Há bocadinho vinha na rua e passei numa estrada ladeada de velas, deve ser uma daquelas procissões que se fazem nesta altura por causa da Páscoa, estava bem bonito! Fez-me recordar de quando era miúda e ia a estas procissões.
Quando nasci não fui para infantários ou cresces, fiquei em casa. A minha mãe não trabalhava na altura e tomou conta de mim, da minha irmã e do meu primo. Brincávamos na rua, apanhávamos amoras das silvas no verão e fazíamos um puré de amoras bem vermelhas escuras com açúcar que tingiam, tudo da boca à roupa.
No Verão, passávamos o mês de Julho na praia de Espinho, só tínhamos que dormir a sesta primeiro até às 3h (e isso é que custava), íamos com um primo já quarentão que levava também a nora e um neto, éramos todos mais ou menos da mesma idade.Era o máximo...

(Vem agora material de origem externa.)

Lemma update_existing_ok :
  locate (mAtRuntime s) name guid st = Some (vol, i, v) →
  implements (UpdateVariable pcd name guid data attrs t) s (spec_update pcd (mAtRuntime s) name guid data attrs st).
Proof.
  intros Hl. unfold spec_update. rewrite Hl. pose proof existing_checks as Hchk.
  destruct (mAtRuntime s && vol).
  { apply UpdateVariable_early, Hchk. by apply implements_ret. }
  destruct (mAtRuntime s && no_bits (v_attrs v) EFI_VARIABLE_NON_VOLATILE).
  { apply UpdateVariable_early, Hchk. by apply implements_ret. }
  destruct (deletes data attrs) eqn:Ed; unfold deletes in Ed.
  { apply UpdateVariable_early, Hchk. rewrite Ed. rewrite <- Hst.
    eapply implements_bind; [by apply implements_and_state; rewrite ?Hst|]. intros s1 R1 _.
    eapply implements_bind; [by apply implements_info|]. intros s2 R2 _. by apply implements_ret. }
  pose proof (same_data_ok _ _ _ _ data _ _ Hr Hat) as Hsame.
  case_bool_decide as Hd.
  { apply UpdateVariable_early, Hchk. rewrite Ed. apply (implements_peek _ _ _ _ _ Hsame). by apply implements_ret. }
  set (st1 := mark vol i v (Z.land VAR_ADDED VAR_IN_DELETED_TRANSITION) st).
  apply (UpdateVariable_tail _ _ st1).
  { apply Hchk. rewrite Ed. apply (implements_peek _ _ _ _ _ Hsame), (implements_peek _ _ _ _ _ State_pos).
    change (VAR_ADDED =? VAR_ADDED) with true. unfold st1. rewrite <- Hst.
    eapply implements_bind; [by apply implements_and_state; rewrite ?Hst|]. intros s1 R1 _. by apply implements_ret. }
  intros s1 R1. eapply update_tail_ok; [done|]. intros _ s2 R2. cbn [CurrPtr TVolatile].
  pose proof (append_at_pos _ _ _ _ w _ (mark_at_pos _ _ _ _ (Z.land VAR_ADDED VAR_IN_DELETED_TRANSITION) _ Hat)) as Hat2.
  exact (implements_and_state _ _ _ _ VAR_DELETED _ _ R2 Hat2 ltac:(done)).
Qed.
End Existing.

(** [UpdateVariable] implements its specification. *)
Lemma UpdateVariable_ok t s st :
  emu_rep pcd s st → tracks (mAtRuntime s) name guid st t →
  implements (UpdateVariable pcd name guid data attrs t) s (spec_update pcd (mAtRuntime s) name guid data attrs st).
Proof.
  unfold tracks. intros Hr Ht. destruct (locate (mAtRuntime s) name guid st) as [[[vol i] v]|] eqn:E.
  - destruct Ht as (p & Hat & ->). apply locate_matches in E as E2. destruct E2 as [_ Hm]. unfold matches in Hm. zbool.
    by eapply update_existing_ok.
  - by apply update_new_ok.
Qed.
End Update.

(** ** SetVariable and GetVariable *)

(** Setting this variable does not touch the language variables. *)
Definition no_propagation (s : Emu) (name : CHAR16S) : bool :=
  negb (bool_decide (name = L_PlatformLangCodes)) && negb (bool_decide (name = L_LangCodes))
  && ((negb (bool_decide (name = L_PlatformLang)) && negb (bool_decide (name = L_Lang)))
      || bool_decide (PlatformLangCodes s = None) || bool_decide (LangCodes s = None)).

Lemma propagate_quiet s name data :
  no_propagation s name = true → propagate_lang pcd uninit name data s = Some (tt, s).
Proof.
  unfold no_propagation, propagate_lang, update_lang, update_platform_lang. intros H. zbool.
  apply orb_true_iff in H0 as [[H0|H0]%orb_true_iff|H0].
  - zbool. by rewrite H0, H2.
  - apply bool_decide_eq_true in H0. repeat case_bool_decide; try done; rewrite bind_gets; unfold id; by rewrite H0.
  - apply bool_decide_eq_true in H0.
    repeat case_bool_decide; try done; rewrite bind_gets; unfold id; rewrite H0; by case_match.
Qed.

Lemma AutoUpdate_quiet s name data :
  no_propagation s name = true → AutoUpdateLangVariable pcd uninit name data s = Some (tt, s).
Proof.
  intros Hq. pose proof (propagate_quiet s name data Hq) as Hp. unfold no_propagation in Hq. zbool.
  unfold AutoUpdateLangVariable. destruct (_ =? 0); [done|]. rewrite bind_gets. unfold id at 1.
  rewrite H, H1. cbn [orb andb]. rewrite bind_ret, bind_gets. unfold id.
  destruct (PlatformLangCodes s), (LangCodes s); done.
Qed.

Lemma find_tracks name guid s st : emu_rep pcd s st → Forall unit16 name →
  ∃ e t, FindVariable uninit name (Some guid) s = Some ((e, t), s) ∧
    tracks (mAtRuntime s) name guid st t ∧
    e = match locate (mAtRuntime s) name guid st with Some _ => EFI_SUCCESS | None => EFI_NOT_FOUND end.
Proof.
  intros Hr Hn. pose proof (FindVariable_ok pcd uninit Hr name guid Hn) as Hf. unfold FindVariable, peek, tracks.
  destruct (locate (mAtRuntime s) name guid st) as [[[vol i] v]|].
  - destruct Hf as (p & Hat & ->). do 2 eexists. split; [reflexivity|]. split; [by exists p|done].
  - rewrite Hf. do 2 eexists. split; [reflexivity|done].
Qed.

Fiz seis anos e fui para a primária, no primeiro mês a minha mãe ia levar-me todos os dias, apanhávamos pelo caminho umas amiguitas lá da rua e lá íamos nós, elas todas contentes e eu a chorar porque tinha medo que acontecesse alguma coisa à minha mãe por causa dela estar sozinha, a minha irmã e o meu primo eram muito pequenos, não os achava com força suficiente para lhe valerem no caso de efectivamente acontecer alguma coisa. Foi assim o primeiro mês inteiro, só parava de chorar quando a professora entrava na sala e depois nem dava por ela da minha mãe sair sorrateiramente. E lembro isto tal e qual como se fosse hoje, o medo que sentia pela minha mãe, há coisas do caraças...
Ao lado de minha casa há um restaurante que já existia na altura, quando vínhamos da escola ao fim da tarde, passávamos em frente às janelas da cozinha e pedíamos batatas fritas, os cozinheiros que nos conheciam passavam-nas pela janela. Ainda hoje quando lá vou buscar comida me tratam por vizinha. Na altura dos santos populares, fazíamos uma cascata, comíamos rápido para vir para a rua pedir "uma moedinha para o Santo António", claro que juntávamos muito dinheiro que depois gastávamos no S. Tomé, a mercearia da rua que vendia entre outras coisas chá e café ao quilo em pacotes de papel (tem um nome especifico acho que são cartuchos..), e é este cheiro característico dali que também não esqueço. Ah, comprávamos lambarices tá claro.
Eu também ia aos cartuchos de café. Tínhamos uma mercearia de esquina em Lisboa cujo cheiro ao café sentia-se da rua. Eles moíam o grão na hora... que maravilha!